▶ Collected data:
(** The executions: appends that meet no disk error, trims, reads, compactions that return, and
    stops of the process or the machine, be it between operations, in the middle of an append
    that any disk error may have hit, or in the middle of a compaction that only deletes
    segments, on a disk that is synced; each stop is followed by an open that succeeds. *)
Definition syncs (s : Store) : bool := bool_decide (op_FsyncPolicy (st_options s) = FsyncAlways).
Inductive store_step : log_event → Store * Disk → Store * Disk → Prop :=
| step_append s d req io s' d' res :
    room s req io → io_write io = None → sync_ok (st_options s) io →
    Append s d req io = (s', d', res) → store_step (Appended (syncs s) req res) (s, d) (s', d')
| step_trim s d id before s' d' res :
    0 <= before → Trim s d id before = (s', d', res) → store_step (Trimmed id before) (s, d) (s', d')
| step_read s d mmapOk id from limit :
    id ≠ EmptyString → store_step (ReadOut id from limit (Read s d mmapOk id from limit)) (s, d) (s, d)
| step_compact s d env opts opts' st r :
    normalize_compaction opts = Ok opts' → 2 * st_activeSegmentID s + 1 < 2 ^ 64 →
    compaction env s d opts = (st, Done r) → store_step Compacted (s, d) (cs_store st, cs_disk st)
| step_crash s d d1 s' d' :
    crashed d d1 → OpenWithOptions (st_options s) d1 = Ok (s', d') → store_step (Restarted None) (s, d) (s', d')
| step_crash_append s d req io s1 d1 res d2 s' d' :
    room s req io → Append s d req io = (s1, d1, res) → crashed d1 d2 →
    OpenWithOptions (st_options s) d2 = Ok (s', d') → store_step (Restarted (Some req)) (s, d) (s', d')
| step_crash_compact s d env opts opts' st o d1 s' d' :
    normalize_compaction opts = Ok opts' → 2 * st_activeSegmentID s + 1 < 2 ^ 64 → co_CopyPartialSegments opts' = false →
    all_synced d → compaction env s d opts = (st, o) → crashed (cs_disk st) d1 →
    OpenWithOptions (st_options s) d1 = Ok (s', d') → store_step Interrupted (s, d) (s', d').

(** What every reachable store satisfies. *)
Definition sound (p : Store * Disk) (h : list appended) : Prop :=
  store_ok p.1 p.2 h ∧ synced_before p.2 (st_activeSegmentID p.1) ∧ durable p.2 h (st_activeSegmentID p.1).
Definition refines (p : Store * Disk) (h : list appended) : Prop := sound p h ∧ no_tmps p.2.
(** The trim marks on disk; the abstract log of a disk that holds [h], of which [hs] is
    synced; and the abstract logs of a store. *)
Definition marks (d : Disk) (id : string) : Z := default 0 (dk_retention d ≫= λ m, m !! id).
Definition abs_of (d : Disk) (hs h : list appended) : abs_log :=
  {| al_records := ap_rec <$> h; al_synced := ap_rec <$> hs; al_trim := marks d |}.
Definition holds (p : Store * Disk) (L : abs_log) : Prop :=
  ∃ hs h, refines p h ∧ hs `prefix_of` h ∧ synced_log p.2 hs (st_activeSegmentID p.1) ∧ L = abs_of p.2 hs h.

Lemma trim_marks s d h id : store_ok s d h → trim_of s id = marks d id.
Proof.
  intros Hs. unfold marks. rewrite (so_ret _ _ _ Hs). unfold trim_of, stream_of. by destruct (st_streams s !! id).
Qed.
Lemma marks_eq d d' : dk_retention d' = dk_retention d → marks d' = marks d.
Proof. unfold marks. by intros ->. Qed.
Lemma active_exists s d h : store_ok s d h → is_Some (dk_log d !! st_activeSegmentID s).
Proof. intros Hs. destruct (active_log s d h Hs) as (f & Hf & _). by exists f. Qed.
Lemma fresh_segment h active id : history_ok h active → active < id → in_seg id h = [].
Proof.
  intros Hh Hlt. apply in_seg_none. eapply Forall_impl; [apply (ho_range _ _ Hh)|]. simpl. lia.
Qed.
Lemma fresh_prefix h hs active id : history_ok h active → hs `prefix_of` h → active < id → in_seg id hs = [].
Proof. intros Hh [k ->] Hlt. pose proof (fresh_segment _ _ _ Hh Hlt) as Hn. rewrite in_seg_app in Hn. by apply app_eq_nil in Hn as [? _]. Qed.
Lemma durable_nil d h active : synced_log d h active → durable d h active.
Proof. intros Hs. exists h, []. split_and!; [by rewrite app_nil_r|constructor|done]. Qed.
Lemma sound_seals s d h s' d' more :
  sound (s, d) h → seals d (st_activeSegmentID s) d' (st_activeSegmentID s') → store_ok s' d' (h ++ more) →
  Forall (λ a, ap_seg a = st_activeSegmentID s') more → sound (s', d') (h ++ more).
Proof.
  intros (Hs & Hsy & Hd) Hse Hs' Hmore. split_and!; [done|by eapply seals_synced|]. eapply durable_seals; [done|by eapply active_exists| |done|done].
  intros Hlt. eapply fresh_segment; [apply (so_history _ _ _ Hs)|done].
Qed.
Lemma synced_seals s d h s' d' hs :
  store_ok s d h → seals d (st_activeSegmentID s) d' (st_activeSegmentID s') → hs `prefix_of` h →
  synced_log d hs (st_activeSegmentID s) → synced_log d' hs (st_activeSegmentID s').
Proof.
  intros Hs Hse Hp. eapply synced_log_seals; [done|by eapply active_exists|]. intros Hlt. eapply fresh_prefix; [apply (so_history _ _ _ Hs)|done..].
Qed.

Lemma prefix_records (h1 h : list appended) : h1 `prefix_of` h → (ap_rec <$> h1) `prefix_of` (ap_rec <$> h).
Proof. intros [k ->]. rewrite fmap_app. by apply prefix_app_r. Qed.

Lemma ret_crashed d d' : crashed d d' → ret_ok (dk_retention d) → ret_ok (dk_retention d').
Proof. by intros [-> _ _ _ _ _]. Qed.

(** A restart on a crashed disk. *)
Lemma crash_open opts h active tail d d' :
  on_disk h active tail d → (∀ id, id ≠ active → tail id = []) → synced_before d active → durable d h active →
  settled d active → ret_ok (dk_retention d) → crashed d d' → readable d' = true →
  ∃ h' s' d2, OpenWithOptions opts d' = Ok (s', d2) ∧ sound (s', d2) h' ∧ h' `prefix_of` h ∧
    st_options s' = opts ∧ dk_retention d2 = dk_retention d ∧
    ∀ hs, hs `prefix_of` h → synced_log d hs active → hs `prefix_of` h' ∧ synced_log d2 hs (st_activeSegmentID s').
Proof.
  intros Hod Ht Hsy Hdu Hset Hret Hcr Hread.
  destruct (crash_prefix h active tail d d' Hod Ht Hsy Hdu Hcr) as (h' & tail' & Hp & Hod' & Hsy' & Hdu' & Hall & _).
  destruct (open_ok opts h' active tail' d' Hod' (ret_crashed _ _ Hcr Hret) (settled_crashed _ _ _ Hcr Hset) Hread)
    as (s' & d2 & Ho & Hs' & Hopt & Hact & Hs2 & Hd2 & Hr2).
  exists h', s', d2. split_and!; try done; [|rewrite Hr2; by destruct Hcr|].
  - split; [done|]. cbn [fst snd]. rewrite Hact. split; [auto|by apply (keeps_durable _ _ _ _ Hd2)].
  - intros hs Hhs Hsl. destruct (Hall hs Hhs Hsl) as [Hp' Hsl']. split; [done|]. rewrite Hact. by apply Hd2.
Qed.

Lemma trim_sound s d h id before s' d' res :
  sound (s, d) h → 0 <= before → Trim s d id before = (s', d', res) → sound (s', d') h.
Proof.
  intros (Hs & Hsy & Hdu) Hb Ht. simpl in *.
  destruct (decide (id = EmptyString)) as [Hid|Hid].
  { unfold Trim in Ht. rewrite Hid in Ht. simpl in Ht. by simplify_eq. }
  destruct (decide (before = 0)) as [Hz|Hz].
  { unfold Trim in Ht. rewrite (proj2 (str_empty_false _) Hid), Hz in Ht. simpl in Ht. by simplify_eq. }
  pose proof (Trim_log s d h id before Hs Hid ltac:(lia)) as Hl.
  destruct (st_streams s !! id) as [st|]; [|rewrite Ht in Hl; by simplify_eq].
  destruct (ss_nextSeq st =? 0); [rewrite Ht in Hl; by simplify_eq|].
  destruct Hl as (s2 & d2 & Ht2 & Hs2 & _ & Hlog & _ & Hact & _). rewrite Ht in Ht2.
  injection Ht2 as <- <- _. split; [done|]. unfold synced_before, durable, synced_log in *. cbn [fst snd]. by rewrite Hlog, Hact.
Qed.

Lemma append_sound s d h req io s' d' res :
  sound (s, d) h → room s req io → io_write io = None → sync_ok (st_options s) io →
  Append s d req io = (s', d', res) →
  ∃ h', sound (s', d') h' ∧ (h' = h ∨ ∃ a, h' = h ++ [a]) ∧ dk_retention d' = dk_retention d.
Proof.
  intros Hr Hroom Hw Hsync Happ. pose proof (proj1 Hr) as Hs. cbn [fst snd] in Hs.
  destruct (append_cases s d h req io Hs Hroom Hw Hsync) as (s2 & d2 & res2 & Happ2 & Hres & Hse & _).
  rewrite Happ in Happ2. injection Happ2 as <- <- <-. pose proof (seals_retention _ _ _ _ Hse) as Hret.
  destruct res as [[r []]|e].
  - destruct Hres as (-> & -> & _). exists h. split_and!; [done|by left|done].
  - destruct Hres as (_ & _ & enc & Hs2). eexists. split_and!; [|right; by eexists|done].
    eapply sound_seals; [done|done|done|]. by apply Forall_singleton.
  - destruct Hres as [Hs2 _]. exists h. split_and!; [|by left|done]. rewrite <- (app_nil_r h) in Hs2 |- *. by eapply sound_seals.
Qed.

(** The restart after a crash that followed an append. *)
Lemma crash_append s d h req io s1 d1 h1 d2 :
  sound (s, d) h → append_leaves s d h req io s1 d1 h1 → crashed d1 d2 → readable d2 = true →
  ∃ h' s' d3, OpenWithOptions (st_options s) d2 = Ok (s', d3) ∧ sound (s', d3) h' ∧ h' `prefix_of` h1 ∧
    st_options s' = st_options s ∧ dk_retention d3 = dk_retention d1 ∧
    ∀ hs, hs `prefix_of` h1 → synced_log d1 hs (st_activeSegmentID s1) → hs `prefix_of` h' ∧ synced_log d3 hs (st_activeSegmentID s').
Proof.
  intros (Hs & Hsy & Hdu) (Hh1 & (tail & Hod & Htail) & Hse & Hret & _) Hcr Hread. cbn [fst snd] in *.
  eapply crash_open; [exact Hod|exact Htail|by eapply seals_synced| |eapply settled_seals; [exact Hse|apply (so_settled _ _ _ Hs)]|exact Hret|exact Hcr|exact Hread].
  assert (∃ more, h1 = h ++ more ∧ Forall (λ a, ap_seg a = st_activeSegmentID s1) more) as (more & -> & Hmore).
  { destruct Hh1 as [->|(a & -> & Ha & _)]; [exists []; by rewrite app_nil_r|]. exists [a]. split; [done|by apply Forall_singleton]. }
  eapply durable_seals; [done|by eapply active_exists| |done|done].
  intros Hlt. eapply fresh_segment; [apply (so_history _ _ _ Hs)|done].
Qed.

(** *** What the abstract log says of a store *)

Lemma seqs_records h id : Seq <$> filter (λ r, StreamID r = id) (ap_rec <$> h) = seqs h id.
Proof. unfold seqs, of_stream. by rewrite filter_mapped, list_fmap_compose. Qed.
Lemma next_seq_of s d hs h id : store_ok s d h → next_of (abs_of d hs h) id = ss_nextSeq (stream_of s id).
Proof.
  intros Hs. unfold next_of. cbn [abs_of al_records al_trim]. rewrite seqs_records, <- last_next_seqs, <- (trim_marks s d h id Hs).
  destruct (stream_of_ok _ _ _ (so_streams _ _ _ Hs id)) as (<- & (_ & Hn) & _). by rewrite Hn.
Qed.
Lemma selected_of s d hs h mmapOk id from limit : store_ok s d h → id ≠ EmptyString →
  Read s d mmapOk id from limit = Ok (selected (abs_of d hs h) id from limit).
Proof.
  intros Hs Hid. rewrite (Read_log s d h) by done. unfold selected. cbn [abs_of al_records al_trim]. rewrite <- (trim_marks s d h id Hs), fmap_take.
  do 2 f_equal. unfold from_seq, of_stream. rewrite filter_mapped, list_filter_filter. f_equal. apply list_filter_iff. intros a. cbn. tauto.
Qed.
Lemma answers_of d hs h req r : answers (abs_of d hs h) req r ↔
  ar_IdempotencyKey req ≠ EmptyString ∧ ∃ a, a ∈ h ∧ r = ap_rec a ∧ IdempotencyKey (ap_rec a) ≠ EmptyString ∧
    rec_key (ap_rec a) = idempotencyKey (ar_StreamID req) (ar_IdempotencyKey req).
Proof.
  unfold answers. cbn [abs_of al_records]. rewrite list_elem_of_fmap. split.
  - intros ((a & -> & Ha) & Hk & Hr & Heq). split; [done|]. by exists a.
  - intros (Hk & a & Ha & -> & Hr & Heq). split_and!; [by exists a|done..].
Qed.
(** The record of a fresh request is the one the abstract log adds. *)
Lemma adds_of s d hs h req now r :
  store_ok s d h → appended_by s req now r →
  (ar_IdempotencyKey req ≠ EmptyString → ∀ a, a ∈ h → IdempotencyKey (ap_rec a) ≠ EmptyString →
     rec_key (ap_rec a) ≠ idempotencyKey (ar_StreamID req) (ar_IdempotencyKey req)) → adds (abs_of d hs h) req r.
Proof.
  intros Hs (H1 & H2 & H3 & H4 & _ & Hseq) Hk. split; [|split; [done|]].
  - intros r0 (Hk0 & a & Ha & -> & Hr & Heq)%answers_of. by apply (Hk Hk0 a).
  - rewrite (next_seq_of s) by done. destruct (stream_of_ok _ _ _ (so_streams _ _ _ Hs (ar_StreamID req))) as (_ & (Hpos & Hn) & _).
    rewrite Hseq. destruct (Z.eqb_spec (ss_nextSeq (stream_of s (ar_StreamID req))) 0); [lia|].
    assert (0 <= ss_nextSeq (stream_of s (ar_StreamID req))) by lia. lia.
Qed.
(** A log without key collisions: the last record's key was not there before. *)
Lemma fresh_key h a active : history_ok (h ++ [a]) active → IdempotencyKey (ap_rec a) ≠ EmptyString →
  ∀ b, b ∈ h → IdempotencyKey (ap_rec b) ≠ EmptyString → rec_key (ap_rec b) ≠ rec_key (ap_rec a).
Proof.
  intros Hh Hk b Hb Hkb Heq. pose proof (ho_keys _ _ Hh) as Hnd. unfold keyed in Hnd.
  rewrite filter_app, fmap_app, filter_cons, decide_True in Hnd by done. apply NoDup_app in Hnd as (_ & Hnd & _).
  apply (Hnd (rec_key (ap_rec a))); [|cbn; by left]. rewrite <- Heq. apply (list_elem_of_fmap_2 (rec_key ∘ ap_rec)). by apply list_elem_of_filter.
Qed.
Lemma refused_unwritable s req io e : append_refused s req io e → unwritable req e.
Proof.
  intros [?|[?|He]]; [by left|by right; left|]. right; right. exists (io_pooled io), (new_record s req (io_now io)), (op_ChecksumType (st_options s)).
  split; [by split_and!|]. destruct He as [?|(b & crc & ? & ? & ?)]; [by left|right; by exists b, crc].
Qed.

▶ Exercise prompt: Say how many lines of the entries above include the word "Hlog", giving the number alone.

▶ Task response: 2